At one point, defense attorney Barry H. Helfand vigorously objected to what turned out to be a joke about a witness’s golf game. Davis M. Richardson, one of Aron’s former colleagues on the county planning board, testified that Aron appeared perfectly normal during a charity golf tournament the afternoon of her arrest. “Your honor, {I have} a question I promised to ask Mr. Richardson,” Deputy State’s Attorney I. Matthew Campbell piped up. “Objection!” Helfandshouted. “Your honor, this is outside the line {of questioning}!” The prosecutor continued unfazed: “Did anything unusual happen?” he asked the witness. “I object!” Helfand protested. “Yes, sir,” Richardson told the courtroom with only a hint of a proud smile, “I hit a hole-in-one.” Regardless of Aron’s fate — whether she is sentenced to prison or committed to a psychiatric hospital — many courtroom observers agreed that she already has suffered real punishment in a very public fall from grace.

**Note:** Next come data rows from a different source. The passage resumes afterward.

(** X11. The resend countdown never exceeds 60. While it is above zero
    the resend button is disabled and [handleResendOTP] does nothing; at
    zero a call restarts it at 60 and waits for its delay. *)
Theorem resend_countdown_bounded (sc : screen) :
  reachable toLowerCase pr sc ->
  resendTimer (ui sc) <= 60 /\
  (0 < resendTimer (ui sc) ->
     step toLowerCase pr sc PressResend = None /\ handleResendOTP sc = sc) /\
  (resendTimer (ui sc) = 0 ->
     resendTimer (ui (handleResendOTP sc)) = 60 /\
     pending (handleResendOTP sc) = pending sc ++ [ResendOTP_waiting]).
Proof.
  intros Hr. split; [| split].
  - induction Hr as [| sc0 e sc1 _ IH Hs] using reachable_ind'; [done |].
    by eapply step_resendTimer.
  - intros Hpos. apply N.ltb_lt in Hpos. cbn [step]. unfold handleResendOTP.
    rewrite Hpos. cbn. by rewrite andb_false_r.
  - intros Hz. unfold handleResendOTP. rewrite Hz. cbn. done.
Qed.

(** Some handler that clears [isLoading] is waiting. *)
Lemma step_loading sc e sc' :
  (isLoading (ui sc) = true ->
   exists t, t ∈ pending sc /\ is_Some (target t)) ->
  step toLowerCase pr sc e = Some sc' ->
  (isLoading (ui sc') = true ->
   exists t, t ∈ pending sc' /\ is_Some (target t)).
Proof.
  intros Hinv Hs.
  destruct (submission e (ui sc)) as [t |] eqn:Esub.
  - destruct (step_submission toLowerCase pr sc e sc' t Hs Esub)
      as (_ & Htg & Hok & Hko).
    destruct (passes_validation e (ui sc)) eqn:Ep.
    + destruct (Hok eq_refl) as (Hpend & _). intros _.
      exists t. rewrite Hpend, elem_of_app, Htg. split; [right; by left | done].
    + destruct (Hko eq_refl) as (Hpend & _). rewrite Hpend.
      revert Hs Hinv.
      destruct e; cbn [step submission] in *; try discriminate;
        intros Hs Hinv; repeat case_match; simplify_eq;
        cbn [passes_validation] in Ep;
        unfold_handlers; cbn in *;
        repeat match goal with
               | H : negb _ = false |- _ => apply negb_false_iff in H
               end;
        rewrite ?Ep; cbn; done.
  - revert Hs Hinv.
    destruct e; cbn [step submission] in *; try discriminate;
      intros Hs Hinv; repeat case_match; simplify_eq;
      try (unfold_handlers; unfold clearError; cbn in *;
           repeat case_match; cbn in *; done).
    + (* the resend button *)
      unfold handleResendOTP. case_match; [done |]. cbn. intros Hl.
      destruct (Hinv Hl) as (t & Hin & Ht). exists t.
      rewrite elem_of_app. by split; [left |].
    + (* a delay elapses *)
      match goal with
      | H : pending sc !! ?i = Some ?t0 |- _ => rename H into Hi
      end.
      destruct t; unfold_handlers; cbn; try discriminate.
      intros Hl. destruct (Hinv Hl) as (t & Hin & Ht).
      exists t. split; [| done].
      apply list_elem_of_lookup in Hin as [j Hj].
      assert (j <> i) by (intros ->; rewrite Hi in Hj; simplify_eq;
                          by destruct Ht).
      apply list_elem_of_lookup.
      destruct (decide (j < i)%nat).
      * exists j. by rewrite list_lookup_delete_lt.
      * exists (pred j). rewrite list_lookup_delete_ge by lia.
        replace (S (pred j)) with j by lia. done.
Qed.

(** X12. The loading state always ends: on a reachable screen with
    [isLoading] set, some forward handler is waiting, and when its delay
    elapses [isLoading] is cleared. *)
Theorem loading_always_ends (sc : screen) :
  reachable toLowerCase pr sc ->
  isLoading (ui sc) = true ->
  exists i t sc',
    pending sc !! i = Some t /\ is_Some (target t) /\
    step toLowerCase pr sc (TimerElapsed i) = Some sc' /\
    isLoading (ui sc') = false.
Proof.
  intros Hr Hl.
  assert (Hinv : isLoading (ui sc) = true ->
                 exists t, t ∈ pending sc /\ is_Some (target t)).
  { clear Hl. induction Hr as [| sc0 e sc1 _ IH Hs] using reachable_ind'.
    - discriminate.
    - by eapply step_loading. }
  destruct (Hinv Hl) as (t & Hin & Ht).
  apply list_elem_of_lookup in Hin as [i Hi].
  destruct (timer_fires toLowerCase pr sc i t Hi) as (sc' & Hs & _ & Hload & _).
  exists i, t, sc'. repeat split; try done. by apply Hload.
Qed.

Lemma step_pending sc e sc' :
  step toLowerCase pr sc e = Some sc' ->
  pending sc' = pending sc \/
  (exists i, pending sc' = delete i (pending sc)) \/
  pending sc' = pending sc ++ [ResendOTP_waiting] \/
  (exists t, submission e (ui sc) = Some t /\
             passes_validation e (ui sc) = true /\
             pending sc' = pending sc ++ [t]).
Proof.
  intros Hs.
  destruct (submission e (ui sc)) as [t |] eqn:Esub.
  - destruct (step_submission toLowerCase pr sc e sc' t Hs Esub)
      as (_ & _ & Hok & Hko).
    destruct (passes_validation e (ui sc)) eqn:Ep.
    + destruct (Hok eq_refl) as (Hpend & _). right. right. right. by exists t.
    + destruct (Hko eq_refl) as (Hpend & _). by left.
  - revert Hs.
    destruct e; cbn [step submission] in *; try discriminate;
      intros Hs; repeat case_match; simplify_eq;
      try (left; unfold_handlers; unfold clearError; cbn;
           repeat case_match; done).
    + unfold handleResendOTP. case_match; cbn; auto.
    + right. left. eexists. by destruct t.
Qed.

Lemma rank_next_step s s' :
  (rank s' <= rank (next_step s))%nat ->
  (rank s' <= rank s)%nat \/ s' = next_step s.
Proof. destruct s, s'; cbn; intros; first [ by right | left; lia ]. Qed.

Lemma rank_previous_step s : (rank (previous_step s) <= rank s)%nat.
Proof. destruct s; cbn; lia. Qed.

(** An event extends what is covered only by an accepted submission. *)
Lemma step_covers sc e sc' s :
  step toLowerCase pr sc e = Some sc' ->
  covers sc' s ->
  covers sc s \/
  exists t, submission e (ui sc) = Some t /\
            passes_validation e (ui sc) = true /\ target t = Some s.
Proof.
  intros Hs [Hrank | (t & Hin & Ht)].
  - destruct (step_currentStep toLowerCase pr sc e sc' Hs)
      as [Hc | [[_ Hc] | (i & t & _ & Hi & Htg)]].
    + left. left. by rewrite <- Hc.
    + left. left. rewrite Hc in Hrank.
      pose proof (rank_previous_step (currentStep (ui sc))). lia.
    + left. right. exists t. split; [by eapply list_elem_of_lookup_2 |].
      unfold task_rank. by rewrite Htg.
  - destruct (step_pending sc e sc' Hs)
      as [Hp | [[i Hp] | [Hp | (t0 & Hsub & Hpass & Hp)]]].
    + left. right. exists t. by rewrite <- Hp.
    + left. right. exists t. split; [| done].
      rewrite Hp in Hin. eapply elem_of_sublist; [done | apply sublist_delete].
    + rewrite Hp, elem_of_app, list_elem_of_singleton in Hin.
      destruct Hin as [Hin | ->].
      * left. right. by exists t.
      * left. left. cbn in Ht. lia.
    + rewrite Hp, elem_of_app, list_elem_of_singleton in Hin.
      destruct Hin as [Hin | ->].
      * left. right. by exists t.
      * destruct (step_submission toLowerCase pr sc e sc' t0 Hs Hsub)
          as (_ & Htg & _).
        unfold task_rank in Ht. rewrite Htg in Ht.
        apply rank_next_step in Ht as [Ht | ->].
        -- left. by left.
        -- right. by exists t0.
Qed.

Lemma submitted_snoc es e s :
  submitted toLowerCase pr es s -> submitted toLowerCase pr (es ++ [e]) s.
Proof.
  intros (es1 & e0 & es2 & sc & t & -> & Hrest).
  exists es1, e0, (es2 ++ [e]), sc, t. split; [| done].
  by rewrite <- app_assoc.
Qed.

Lemma covered_is_submitted es sc s :
  run toLowerCase pr mounted es = Some sc ->
  s <> Step_email -> covers sc s -> submitted toLowerCase pr es s.
Proof.
  revert sc. induction es as [| e es IH] using rev_ind; intros sc Hrun Hs Hc.
  - simpl in Hrun. injection Hrun as <-. exfalso.
    destruct Hc as [Hc | (t & Hin & _)].
    + destruct s; cbn in Hc; try lia. done.
    + by apply elem_of_nil in Hin.
  - rewrite run_app in Hrun.
    destruct (run toLowerCase pr mounted es) as [sc0 |] eqn:E; [| done].
    simpl in Hrun.
    destruct (step toLowerCase pr sc0 e) as [sc1 |] eqn:Es; [| done].
    injection Hrun as <-.
    destruct (step_covers sc0 e sc1 s Es Hc) as [Hc0 | (t & Hsub & Hpass & Htg)].
    + apply submitted_snoc. by apply (IH sc0).
    + by exists es, e, [], sc0, t.
Qed.

(** X13. Whatever the order of the events, the wizard shows a step only if
    earlier in the run the handler that leads to that step, and the handler
    that leads to each step before it, was called with input that passed
    its validation. *)
Theorem wizard_needs_validation (es : list event) (sc : screen)
    (s : ForgotPasswordStep) :
  run toLowerCase pr mounted es = Some sc ->
  s <> Step_email ->
  (rank s <= rank (currentStep (ui sc)))%nat ->
  submitted toLowerCase pr es s.
Proof.
  intros Hrun Hs Hr. apply (covered_is_submitted es sc s Hrun Hs). by left.
Qed.

End Steps.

Nothing in the onetime U.S. Senate candidate’s life, it seemed, was off limits: her childhood sexual abuse, her psychiatric records, her rocky marriage, even the breast implants and wigs the defense said she got to please a demanding husband. (Prosecutors said Aron bought a wig as a disguise to wear when dropping off the supposed hit man’s down payment.) Helfand lamented to reporters that Aron has been “publicly humiliated” by intense scrutiny of her trial.
It was the defense, however, that first dragged out Aron’s private life as part of a strategy to show how abuse and mental illness pushed her over the edge. “We’re going to put in Ruthann’s life from soup to nuts,” Helfand told a reporter before the trial. “Everything,” he said. “Nothing’s going to be held back.” Circuit Court Judge Paul A. McGuckian instructed all witnesses not to discuss their testimony. That didn’t stop lawyer Arthur G. Kahn, one of Aron’s alleged targets, from walking off the stand and promptly holding a news conference. No, Kahn said, he doesn’t think Aron was insane when she added him to her hit list. He does, however, think she still wants him “eliminated.” And for that reason, he said, he’d prefer Aron end up in a psychiatric hospital rather than prison. “I understand you meet a lot of criminals in prison,” Kahn said, “and they have connections. It’s easy to find someone in prison to kill for you.”